I started to find heroes who had done exactly that.

When you admit what is obvious, you can find examples to look up to

Once I admitted what was obvious, I realized there are a lot of people who have done something like what I want to do.

Bill Simmons is one such example. He built The Ringer, a sports and pop culture website and podcast network, which he sold to Spotify for $250 million. Simmons was both the CEO of The Ringer and one of its main stars—The Bill Simmons Show was the marquee podcast on the network.

How’d he manage to square the circle between creative output and running the business? As far as I can tell, he stuck to what he’s good at: creating content, and spotting and developing talent. Then he recruited and maintained a core group of trusted operators around him who handled the rest of the business. He sets the vision, and they execute.

Once I found Bill Simmons I saw this dynamic at play in a thousand other places. Neuroscientist and philosopher Sam Harris mostly spends his time writing and recording podcasts, but he also founded Waking Up, a meditation app that helps his audience apply and practice the mindfulness skills he writes about. Sam doesn’t run the business day-to-day, though—he has a trusted general manager to handle that, so he can focus on thinking and creating. Other examples abound: Nate Silver, who started data journalism site FiveThirtyEight and is one of its main voices; Shane Parrish, who founded the popular blog Farnam Street; and Hank and John Green, the brothers, writers, and YouTubers who started both VidCon and creator merchandise company DFTBA; Gwyneth Paltrow who founded Goop.

I had previously been blind to this way of operating because it’s so anathema to the usual tech ethos, which is to hire other people to do the creative work, rather than continue to do it yourself.

But it makes a lot of sense for a creator-run business to be structured in this way. The best thing a founder of any business can do is focus on what they are uniquely suited for—and hire people better than them to do the rest. In a creator-run business, the founder should focus on making the product.

Once I found this way of operating, I started to bend my world that way. I made a few key hires (to be announced soon!) and began to hand off some of my day-to-day operational responsibilities. I’m still intimately involved in every aspect of the business, but my day is significantly more focused around doing the best creative work I can for Every—and I expect that to pay significant dividends for the business over time.
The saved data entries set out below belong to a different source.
(** C30: a preference for an interface, whichever it is, is stored at every IPv4
    and IPv6 address of that interface, read back from there as it was given,
    and nothing else of the properties changes.  The list that is marked is the
    one kept from an earlier request, or the host's when there is none yet; with
    no list TAPS_IGNORE succeeds and does nothing, any other preference fails
    when getifaddrs does.  If an interface of the list has no address, which
    getifaddrs allows, the code reads through NULL. *)
Theorem tapsTransportPropertiesSetInterface_marks tp t w getifaddrs name p :
  heap w !! tp = Some (OTransport t) ->
  let run := tapsTransportPropertiesSetInterface getifaddrs (Some tp) name p w in
  (t_interfaces t = [] -> p = TAPS_IGNORE -> run = (Ok 1, w)) /\
  (t_interfaces t <> [] \/ p <> TAPS_IGNORE ->
   match (match t_interfaces t with [] => getifaddrs | kept => Some kept end) with
   | None => run = (Ok 0, w)
   | Some l => Forall (fun ifa => 0 <= ifa_data ifa) l ->
      (Forall (fun ifa => is_Some (ifa_addr ifa)) l ->
        exists l', run = (Ok 1, set_heap (<[tp := OTransport (set_t_interfaces l' t)]> (heap w)) w)
          /\ length l' = length l
          /\ forall k ifa, l !! k = Some ifa -> exists d, l' !! k = Some (set_ifa_data d ifa)
               /\ if (bool_decide (ifa_addr ifa = Some AF_INET) || bool_decide (ifa_addr ifa = Some AF_INET6))
                     && String.eqb (ifa_name ifa) name
                  then read_preference d = preference_value p else d = ifa_data ifa)
      /\ (Exists (fun ifa => ifa_addr ifa = None) l -> exists w', run = (Fault NullDeref, w'))
   end).
Proof.
  intros Ht run. split; [intros Hn ->; subst run; unfold tapsTransportPropertiesSetInterface;
    erewrite bind_ok by (apply load_ok; exact Ht); by rewrite Hn|].
  intros Hp. pose proof (set_interface_run tp t w getifaddrs name p Ht Hp) as Hrun. fold run in Hrun.
  destruct (match t_interfaces t with [] => getifaddrs | kept => Some kept end) as [l|]; [|exact Hrun].
  intros Hd. split; [|intros Hl; rewrite mark_interfaces_null in Hrun by exact Hl; exact Hrun].
  intros Hl. rewrite mark_interfaces_ok in Hrun by done. eexists. split; [exact Hrun|]. split; [apply length_map|].
  intros k ifa Hk. rewrite list_lookup_fmap, Hk. apply marked_data;
    [exact (Forall_lookup_1 _ _ _ _ Hl Hk)|exact (Forall_lookup_1 _ _ _ _ Hd Hk)].
Qed.

End properties.

(** ** The properties at the values of the unit test *)

Module TransportSample.

#[local] Existing Instance strict_machine.

(** The calls of src/test/taps_transportProperties_test.c. *)
Definition ops : list tp_op :=
  [OpMultipath TAPS_MP_ACTIVE; OpDirection TAPS_UNIDIR_SEND; OpAltaddr true;
   OpSet "reliability" TAPS_PREFER; OpSet "preserveMsgBoundaries" TAPS_REQUIRE;
   OpSet "perMsgReliability" TAPS_AVOID; OpSet "preserveOrder" TAPS_PREFER;
   OpSet "zeroRttMsg" TAPS_REQUIRE; OpSet "multistreaming" TAPS_PROHIBIT;
   OpSet "FullChecksumSend" TAPS_IGNORE; OpSet "FullChecksumRecv" TAPS_IGNORE;
   OpSet "congestionControl" TAPS_PROHIBIT; OpSet "keepAlive" TAPS_PREFER;
   OpSet "useTemporaryLocalAddress" TAPS_REQUIRE; OpSet "softErrorNotify" TAPS_AVOID;
   OpSet "activeReadBeforeSend" TAPS_AVOID].

Definition empty : world := test_world [] 1.
Definition fresh : transportProperties := defaults TAPS_LISTENER zero.
Definition state : world := test_world [(1%positive, OTransport fresh)] 2.

Definition masks (t : transportProperties) : list Z :=
  [t_require t; t_prefer t; t_avoid t; t_prohibit t; t_explicitlySet t].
It’s truly the most satisfied, excited, and aligned I’ve ever felt running Every. Which brings me to my last point:

How could I have done this sooner?

How to admit what is obvious

Admitting the obvious is to take a scary leap. It is to make decisions that bring your life into alignment with what you truly want—rather than what you think you should want or what others want from you. It is to risk taking the low-status meandering path, instead of the high-status linear one.

It can be easy, in retrospect, for me to wish I had done this earlier. To think that it might be possible to white-knuckle my way through future admissions of this kind, to give up all of my internalized shoulds, and any temptation to be affected by the desires and pressures of the people around me. To want to leap that gap in a single bound, and to believe that I could if I tried hard enough.

But I’m not sure that’s possible. Sometimes the obvious truth is hidden from you for a reason, and it takes great care and lots of time to see it.

Spiders weave webs across gaps that cannot be crossed by crawling or jumping. Instead, when a tiny spider wants to weave a web across a large distance, it produces a fine adhesive thread that it allows to catch and drift along the wind. It can feel by the sensitive vibrations passed along the thread when it catches and adheres on the other side of the gap. Then, it carefully walks across that first strand like a tightrope walker, laying another thread down as it goes.

It weaves back and forth like this—carefully, one step at a time—until a web is formed out of thin air.

I think this is the way to admit the obvious. Loose a single thread in the direction of what you want. When it catches—follow it, and strengthen it. Eventually, you’ll be ready to cross the gap with confidence and spin a web of your own.